The two guards left and we concluded our business with the assistant consul, Ms. Davis.
As we left, I asked the guard for his name, because I decided that I would like to lodge a complaint. The guard had no identifying badge in view, and refused to provide his name. After repeated requests, always made in a polite and calm manner, the guard said, “Go and ask my supervisor.” I approached the apparent supervisor and requested the man’s name, and was denied. The supervisor said, “His name is unnecessary—if you want to lodge a complaint, just say, ‘the guard who was working at such-and-such a time.’”

I responded, “I am very surprised at this—in the United States, security personnel and officers are required to display identification so that the citizen is not at the mercy of anonymous agents immune to legal action. Are we living in some totalitarian regime? Why can’t I have the man’s name?”

The “supervisor” answered, “Don’t bring politics into it.” The guard said dismissively, “You’re not in the United States, you’re in Israel.”

I asked, “Am I not the public that you’ve been hired to serve?” The guard answered, “We are not here to serve you.”

I answered, “I disagree—I think that this place is like being in the U.S., and I should be able to get your name.” Suffice it to say, I did not receive the name or identification number.

Honorable consul, we were very shocked to be informed on consulate grounds that the security staff feels that they are some sort of authority unto themselves, not subject to common norms of public service or decency. Eventually, the “supervisor” provided his own name—B.G, I.D. # -------. But he would not provide his fellow guard’s name. This episode took place on Monday, December 31, 2007, at approximately 10:00 AM. We were on consulate grounds from approximately 8:05 AM until 10:30AM.

Mr. W., please forgive me if I have failed to record the events in exact order or with the exact language used. Although I generally have a very good recall, you can imagine that such treatment at the hands of a person in a position of authority and power in the consulate, the public thrashing in full view of my young and impressionable children, has left me quite shaken.

Thank you very much for your time and attention. I hope to hear from you regarding the consul’s view of the events that took place today. Although we don’t plan to return anytime soon, it seems that other U.S. citizens such as ourselves should not be subject to such abuse, especially while on consulate grounds.


Happy New Year,
Rabbi M.G

Posted by: yehudis | Feb 8, 2010 3:24:28 PM

Nothing has changed in 35 years.
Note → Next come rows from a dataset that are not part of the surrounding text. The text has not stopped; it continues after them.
(** The information [format] records for a file of the host. *)
Definition recorded_file (host : Host) (data_dir : Path) (info : FileVerityInfo) : Prop :=
  exists rel content desc tree h,
    Forall valid_name rel /\ h_files host !! (data_dir ++ rel) = Some content /\
    calculate_fsverity_hash content = Some (desc, tree) /\ to_descriptor_hash desc = Some h /\
    info = mkInfo (to_string_lossy (path_to_string rel)) desc tree (hex_encode h).

(** Collected files lie under the directory and have ordinary names. *)
Definition walk_wf (host : Host) (dir : Path) : Prop :=
  forall p, p ∈ collect_files host dir -> exists rel, p = dir ++ rel /\ Forall valid_name rel.

(** The names of collected files are valid UTF-8. *)
Definition names_utf8 (host : Host) (dir : Path) : Prop :=
  forall rel, dir ++ rel ∈ collect_files host dir -> is_utf8 (path_to_string rel) = true.

(** The path under which [format] records a file: invalid parts of its names
    are replaced. *)
Definition recorded_path (rel : Path) : Path := path_from (to_string_lossy (path_to_string rel)).

Lemma recorded_path_utf8 rel :
  Forall valid_name rel -> is_utf8 (path_to_string rel) = true -> recorded_path rel = rel.
Proof. intros Hv Hu. unfold recorded_path. rewrite to_string_lossy_utf8 by done. by apply path_from_to_string. Qed.

Lemma format_file_inv host (data_dir rel : Path) info :
  format_file host data_dir (data_dir ++ rel) = Ok info ->
  exists content desc tree h,
    h_files host !! (data_dir ++ rel : Path) = Some content /\
    calculate_fsverity_hash content = Some (desc, tree) /\ to_descriptor_hash desc = Some h /\
    info = mkInfo (to_string_lossy (path_to_string rel)) desc tree (hex_encode h).
Proof.
  unfold format_file, fs_read_file. rewrite strip_prefix_app. intros E.
  apply rbind_ok in E as (content & Ec & E). apply ok_or_ok in Ec.
  apply rbind_ok in E as ([desc tree] & Eh & E). cbn [ok_or rbind] in E.
  destruct (calculate_fsverity_hash content) as [p|] eqn:Ecalc; [|discriminate].
  injection Eh as ->. apply rbind_ok in E as (h & Eh & [= <-]).
  destruct (to_descriptor_hash desc) as [h'|] eqn:Eh'; [|discriminate]. injection Eh as ->.
  exists content, desc, tree, h. repeat (split; [assumption|]). reflexivity.
Qed.

Lemma format_file_recorded host (data_dir rel : Path) info :
  Forall valid_name rel ->
  format_file host data_dir (data_dir ++ rel) = Ok info -> recorded_file host data_dir info.
Proof.
  intros Hv (content & desc & tree & h & Hd & Ecalc & Eh & ->)%format_file_inv.
  exists rel, content, desc, tree, h. repeat (split; [assumption|]). reflexivity.
Qed.

Lemma default_block_size_bound : (Z.of_nat DEFAULT_BLOCK_SIZE < u64_modulus)%Z.
Proof. reflexivity. Qed.

Lemma recorded_file_self host data_dir info :
  recorded_file host data_dir info -> verify_self info = Ok tt /\ info_wf info.
Proof.
  intros (rel & content & desc & tree & h & _ & _ & Ecalc & Eh & ->).
  apply calculate_fsverity_hash_spec in Ecalc as (c & _ & Hc & Hbs & Hsl & Hle & -> & ->).
  rewrite to_descriptor_hash_spec in Eh by by apply descriptor_of_wf. injection Eh as <-.
  split.
  - apply (verify_self_info_of _ c); [done|rewrite Hbs; exact default_block_size_bound|].
    apply rebuild_root_hash_spec; [done|apply level1_digests|by apply level1_length_bound].
  - split; [by apply merkle_root_length|apply level1_digests].
Qed.

Lemma format_file_verifies host host' (data_dir rel : Path) info :
  Forall valid_name rel -> is_utf8 (path_to_string rel) = true ->
  format_file host data_dir (data_dir ++ rel) = Ok info ->
  h_files host' !! (data_dir ++ rel) = h_files host !! (data_dir ++ rel) ->
  verify_file host' data_dir info = Ok tt.
Proof.
  intros Hv Hu (content & desc & tree & h & Hd & Ecalc & Eh & ->)%format_file_inv Hsame.
  unfold verify_file, fs_read_file. cbn [info_path descriptor_hash].
  rewrite to_string_lossy_utf8, path_from_to_string, path_join_valid by assumption.
  assert (h_files host' !! (data_dir ++ rel : Path) = Some content) as ->
    by exact (eq_trans Hsame Hd).
  cbn [ok_or rbind]. rewrite Ecalc. cbn [unwrap rbind]. rewrite Eh. cbn [unwrap rbind].
  by rewrite decide_False by (intros E; by apply E).
Qed.
End Files.

(** ** format, then verify *)

Section FormatVerify.
Context `{InnerHashSpec, HexSpec, FlatBuffersSpec, CanonJsonSpec, WalkDir}.

Lemma fs_write_ok host p data u host' :
  fs_write host p data = (Ok u, host') -> host' = put_file host p data.
Proof.
  unfold fs_write. destruct (decide _); [done|].
  destruct (h_write_faults host !! p) as [[k|]|]; [done..|]. by intros [= _ <-].
Qed.

(** What a successful [format] has done. *)
Lemma format_run_ok options host out host' :
  walk_wf host (fo_data_dir options) -> format_run options host = (Ok out, host') ->
  exists infos labels0 fb root,
    Forall (recorded_file host (fo_data_dir options)) infos /\ labels_wf labels0 /\
    Forall2 (fun p info => format_file host (fo_data_dir options) p = Ok info)
      (merge_sort path_order (collect_files host (fo_data_dir options))) infos /\
    serialize_metadata infos labels0 = Ok fb /\ calculate_metadata_hash fb = Ok root /\
    (let host1 := put_file host (metadata_path_of (fo_data_dir options) (fo_metadata options)) fb in
     out = Some root /\ host' = host1 \/
     out = None /\ fo_hash_output options <> ["-"] /\
       host' = put_file host1 (fo_hash_output options) (String.list_byte_of_string root)).
Proof.
  intros Hw E. unfold format_run in E. destruct (_ && _); [done|].
  destruct (try_map _ _) as [infos|e|] eqn:Et; [|done..].
  destruct (serialize_metadata _ _) as [fb|e|] eqn:Es; [|done..].
  destruct (fs_write host _ fb) as [[[]|e|] host1] eqn:Ew; [|done..].
  apply fs_write_ok in Ew as ->.
  destruct (calculate_metadata_hash _) as [root|e|] eqn:Eh; [|done..].
  apply try_map_inv in Et.
  set (labels0 := foldl (fun m kv => btree_insert (fst kv) (snd kv) m) [] (fo_labels options)) in *.
  exists infos, labels0, fb, root. split; [|split; [|split; [|split; [|split]]]]; try assumption.
  - apply Forall_forall. intros info Hin.
    apply list_elem_of_lookup in Hin as [i Hi].
    destruct (Forall2_lookup_r _ _ _ _ _ Et Hi) as (p & Hp & Ef).
    apply list_elem_of_lookup_2 in Hp. rewrite merge_sort_Permutation in Hp.
    destruct (Hw p Hp) as (rel & -> & Hv). by eapply format_file_recorded.
  - apply labels_of_wf. constructor.
  - destruct (decide _); [simplify_eq; auto|].
    destruct (fs_write _ _ (String.list_byte_of_string root)) as [[[]|e|] host2] eqn:Ew; [|done..].
    apply fs_write_ok in Ew as ->. simplify_eq. auto.
Qed.

(** The files that [format] writes are not among those it hashes. *)
Definition outputs_apart (options : FormatOptions) (host : Host) : Prop :=
  let metadata_path := metadata_path_of (fo_data_dir options) (fo_metadata options) in
  metadata_path <> fo_hash_output options /\
  (metadata_path ∉ collect_files host (fo_data_dir options)) /\
  (fo_hash_output options ∉ collect_files host (fo_data_dir options)).

Lemma check_metadata_intro host p infos labels0 fb root :
  h_files host !! p = Some fb -> serialize_metadata infos labels0 = Ok fb ->
  calculate_metadata_hash fb = Ok root ->
  Forall info_wf infos -> labels_wf labels0 -> Forall (fun i => verify_self i = Ok tt) infos ->
  check_metadata host p root = Ok (mkMetadataInfo (merge_sort path_le infos) labels0).
Proof.
  intros Hp Hser Hroot Hwf Hl Hself. pose proof (metadata_hash_root _ _ Hroot). unfold check_metadata, fs_read_file.
  rewrite Hp. cbn [ok_or rbind]. rewrite Hroot. cbn [map_err rbind].
  rewrite decide_False by (intros E; by apply E).
  rewrite (metadata_deserialize infos labels0) by done. cbn [map_err rbind file_infos].
  rewrite <- (merge_sort_Permutation path_le infos) in Hself.
  apply try_map_units in Hself. by destruct (try_map verify_self _).
Qed.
When I was a student at Hebrew U in 1975, my passport was stolen. I can't describe the nightmare it was getting it replaced. It took at least five visits to the consulate. Miserable experience; in fact my only really bad one from the whole year.
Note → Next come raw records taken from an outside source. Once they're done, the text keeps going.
(* ===== verification/VerityCmdInstances.v ===== *)
(** * The commands on concrete directories

    Executable instances of the interfaces of [VerityMetadata] and
    [VerityCmd], instances of their theorems, and a run of [format] whose own
    metadata is among the files it hashed. *)

From stdpp Require Import base list numbers option strings sorting gmap countable.
From Stdlib Require Import ZArith Lia.
From S2P Require Import Prelude Slices InnerHash Descriptor VerityDigest MerkleSpec ToyHash.
From S2P Require Import MerkleTree FileVerifier VerityMetadata RustString RustPath VerityCmd VerityCmdProofs.

#[local] Existing Instances toy5 toy5_spec toy_hex toy_hex_spec toy_path.

(** ** Serializers *)

(** Token lists as bytes: each byte of a token is announced, and so is its
    end. *)
Definition frame (t : bytes) : bytes := concat (map (fun b => [Byte.x01; b]) t) ++ [Byte.x00].

Definition frames (ts : list bytes) : bytes := concat (map frame ts).

Fixpoint unframe (acc : bytes) (l : bytes) : list bytes :=
  match l with
  | Byte.x01 :: b :: l => unframe (acc ++ [b]) l
  | _ :: l => acc :: unframe [] l
  | [] => []
  end.

Lemma unframe_frame acc t rest :
  unframe acc (frame t ++ rest) = (acc ++ t) :: unframe [] rest.
Proof.
  revert acc. induction t as [|b t IH]; intros acc.
  - simpl. by rewrite app_nil_r.
  - unfold frame in *. simpl. rewrite IH, <- app_assoc. done.
Qed.

Lemma unframe_frames ts : unframe [] (frames ts) = ts.
Proof.
  induction ts as [|t ts IH]; [done|]. unfold frames in *. simpl.
  rewrite unframe_frame, IH. done.
Qed.

(** Tokens of numbers, optional bytes and optional strings. *)
Fixpoint bits_of (p : positive) : bytes :=
  match p with
  | xH => []
  | xO p => Byte.x00 :: bits_of p
  | xI p => Byte.x01 :: bits_of p
  end.

Fixpoint of_bits (l : bytes) : positive :=
  match l with
  | [] => xH
  | Byte.x00 :: l => xO (of_bits l)
  | _ :: l => xI (of_bits l)
  end.

Lemma of_bits_of p : of_bits (bits_of p) = p.
Proof. induction p as [p IH|p IH|]; simpl; [| |done]; by rewrite IH. Qed.

Definition z_token (z : Z) : bytes :=
  match z with
  | Z0 => []
  | Zpos p => Byte.x01 :: bits_of p
  | Zneg p => Byte.x00 :: bits_of p
  end.

Definition z_of_token (t : bytes) : Z :=
  match t with
  | [] => Z0
  | Byte.x00 :: l => Zneg (of_bits l)
  | _ :: l => Zpos (of_bits l)
  end.

Lemma z_of_to_token z : z_of_token (z_token z) = z.
Proof. destruct z; simpl; by rewrite ?of_bits_of. Qed.

Definition opt_token (o : option bytes) : bytes :=
  match o with None => [] | Some b => Byte.x01 :: b end.

Definition opt_of_token (t : bytes) : option bytes :=
  match t with [] => None | _ :: b => Some b end.

Lemma opt_of_to_token o : opt_of_token (opt_token o) = o.
Proof. by destruct o. Qed.

Definition str_token (o : option string) : bytes := opt_token (String.list_byte_of_string <$> o).
Definition str_of_token (t : bytes) : option string := String.string_of_list_byte <$> opt_of_token t.

Lemma str_of_to_token o : str_of_token (str_token o) = o.
Proof.
  unfold str_of_token, str_token. rewrite opt_of_to_token. destruct o; simpl; [|done].
  by rewrite String.string_of_list_byte_of_string.
Qed.

(** Ten tokens per file, two per label. *)
Definition descriptor_tokens (d : option FbDescriptor) : list bytes :=
  match d with
  | None => [[]; []; []; []; []; []; []]
  | Some d => [[Byte.x01]; z_token (fbd_version d); z_token (fbd_hash_algorithm d);
      z_token (fbd_log_blocksize d); z_token (fbd_data_size d); opt_token (fbd_root_hash d);
      opt_token (fbd_salt d)]
  end.

Definition file_tokens (f : FbFileInfo) : list bytes :=
  descriptor_tokens (fbf_descriptor f) ++
  [str_token (fbf_path f); opt_token (fbf_merkle_tree_level1 f); str_token (fbf_descriptor_hash f)].

Definition file_of_tokens (l : list bytes) : FbFileInfo :=
  match l with
  | [flag; v; a; lg; sz; rh; sl; path; tree; dh] =>
    mkFbFileInfo (str_of_token path)
      (match flag with
       | [] => None
       | _ => Some (mkFbDescriptor (z_of_token v) (z_of_token a) (z_of_token lg) (z_of_token sz)
                (opt_of_token rh) (opt_of_token sl))
       end) (opt_of_token tree) (str_of_token dh)
  | _ => mkFbFileInfo None None None None
  end.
Posted by: moC | Feb 8, 2010 5:24:39 PM

Is the consulate under the jurisdiction of the Embassy in TA,or does it report direct to Washington?
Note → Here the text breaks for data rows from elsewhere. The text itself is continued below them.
(* ===== verification/VerityMain.v ===== *)
(** * The entry point of cryptpilot-verity

    [cryptpilot-verity/src/main.rs], the subcommands of [cli.rs] and their
    dispatch in [cmd/mod.rs], over the host file system and the mount table.
    The argument parser and logging are left out; a command returns what it
    prints.  [open] serves the mount until it is unmounted: what is returned
    is the file system it serves. *)

From stdpp Require Import base list strings gmap.
From S2P Require Import Prelude InnerHash FileVerifier VerityMetadata RustPath VerityCmd.

Record VerityCloseOptions := mkVerityCloseOptions { close_mount_point : Path }.

Inductive VeritySubcommand :=
| Format (o : FormatOptions)
| Verify (o : VerifyOptions)
| Dump (o : DumpOptions)
| OpenMount (o : OpenOptions)
| CloseMount (o : VerityCloseOptions).

Inductive VerityOutput `{RelativePath} :=
| Printed (text : option string)
| Dumped (output : DumpOutput)
| Serving (verifier : VerityVerifier) (block_cache_capacity : nat)
| Silent.

(** The host and its mount table. *)
Record Machine := mkMachine { m_host : Host; m_mounts : list MountPoint }.

Section Main.
Context `{InnerHash, Hex, FlatBuffers, CanonJson, WalkDir, RelativePath}.
(** [libc::umount] *)
Context (umount : list MountPoint -> Path -> option (list MountPoint)).

Definition map_ok {E A B} (f : A -> B) (r : result E A) : result E B :=
  match r with
  | Ok a => Ok (f a)
  | Err e => Err e
  | Panic => Panic
  end.

(** [into_command().run()] *)
Definition verity_main (c : VeritySubcommand) (m : Machine) : result CmdError VerityOutput * Machine :=
  let host := m_host m in
  match c with
  | Format o =>
    let '(r, host) := format_run o host in
    (map_ok Printed r, mkMachine host (m_mounts m))
  | Verify o => (map_ok (fun _ => Silent) (verify_run o host), m)
  | Dump o => (map_ok Dumped (dump_run o host), m)
  | OpenMount o => (map_ok (fun '(v, n) => Serving v n) (open_run o host (m_mounts m)), m)
  | CloseMount o =>
    match close_run (close_mount_point o) host (m_mounts m) umount with
    | Ok mounts => (Ok Silent, mkMachine host mounts)
    | Err e => (Err e, m)
    | Panic => (Panic, m)
    end
  end.

(** ** What the commands write *)

(** The files a command may create or overwrite. *)
Definition may_write (c : VeritySubcommand) (p : Path) : bool :=
  match c with
  | Format o =>
    bool_decide (p = metadata_path_of (fo_data_dir o) (fo_metadata o)) || bool_decide (p = fo_hash_output o)
  | _ => false
  end.

(** Commands one after the other, whatever each of them answers. *)
Definition verity_session (cs : list VeritySubcommand) (m : Machine) : Machine :=
  foldl (fun m c => snd (verity_main c m)) m cs.

Lemma fs_write_other (host : Host) p q data :
  p <> q -> h_files (snd (fs_write host q data)) !! p = h_files host !! p.
Proof.
  intros Hpq. unfold fs_write. destruct (decide _); [done|].
  destruct (h_write_faults host !! q) as [[k|]|]; cbn; [|done|]; by rewrite lookup_insert_ne by done.
Qed.

Lemma format_run_other o host p :
  p <> metadata_path_of (fo_data_dir o) (fo_metadata o) -> p <> fo_hash_output o ->
  h_files (snd (format_run o host)) !! p = h_files host !! p.
Proof.
  intros Hm Ho. unfold format_run. destruct (_ && _); [done|].
  destruct (try_map _ _); [|done|done]. destruct (serialize_metadata _ _) as [fb| |]; [|done|done].
  pose proof (fs_write_other host p _ fb Hm) as E1.
  destruct (fs_write host _ fb) as [[[]| |] host1]; [|exact E1|exact E1]. cbn [snd] in E1.
  destruct (calculate_metadata_hash _) as [root| |]; [destruct (decide _)|..]; [exact E1| |exact E1|exact E1].
  pose proof (fs_write_other host1 p _ (String.list_byte_of_string root) Ho) as E2.
  destruct (fs_write host1 _ _) as [[[]| |] host2]; cbn [snd] in *; congruence.
Qed.

Lemma verity_main_other c m p :
  may_write c p = false -> h_files (m_host (snd (verity_main c m))) !! p = h_files (m_host m) !! p.
Proof.
  destruct c as [o|o|o|o|o]; cbn [verity_main may_write]; intros Hp; [|done|done|done|].
  - apply orb_false_iff in Hp as [?%bool_decide_eq_false ?%bool_decide_eq_false].
    rewrite <- (format_run_other o (m_host m) p) by done. by destruct (format_run o (m_host m)).
  - by destruct (close_run _ _ _ _).
Qed.

(** In any sequence of commands, whether they succeed or fail, the content
    of a file changes only when one of them is a format with the file as its
    metadata file or its hash output: verify, dump, open and close leave every
    file as it is, and format all data files. *)
Theorem session_writes_only (cs : list VeritySubcommand) (m : Machine) (p : Path) :
  existsb (fun c => may_write c p) cs = true \/
  h_files (m_host (verity_session cs m)) !! p = h_files (m_host m) !! p.
Proof.
  destruct (existsb _ cs) eqn:Hp; [by left|right]. revert m Hp.
  induction cs as [|c cs IH]; intros m Hp; [done|].
  cbn [existsb] in Hp. apply orb_false_iff in Hp as [Hc Hcs].
  cbn [verity_session foldl]. etransitivity; [by apply IH|]. by apply verity_main_other.
Qed.
End Main.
Posted by: Ed | Feb 9, 2010 9:57:09 AM

Shoshana -- no, the guard did not tell me to go to Janna (Paradise). He said, distinctly, "Roohi le-jehenna." I heard those three syllables and knew instantly what they meant.

Posted by: Rahel | Feb 9, 2010 11:48:26 PM

Despite being a settler, the last few times we've needed Embassy/Consular 'stuff' (RoBAs and new passports for our Sabras) we went to Tel Aviv and they never made an issue of us being at the 'wrong' place.

However in TA, you have to check your bags (they charge 10NIS/bag), only people with actual business can get inside (people there acting as translators or helping their elderly mother were barred from entering), no carriages/strollers are allowed nor is food... although if you show up with kids they let you take a diaper and some wipes and a bottle..

Posted by: Devo K | Feb 10, 2010 11:04:33 AM

The humiliation. This would seem a good reason to riot.

:-)

Posted by: soccer dad | Feb 12, 2010 6:17:55 PM

For what it's worth, I doubt this is specific to the American embassy in Israel. Our overseas embassies and consulates are all dreadful and our immigration and/or border patrol personnel have gone mad with power. It's an embarrassment to this nation, but hey, foreigners can't vote so who cares?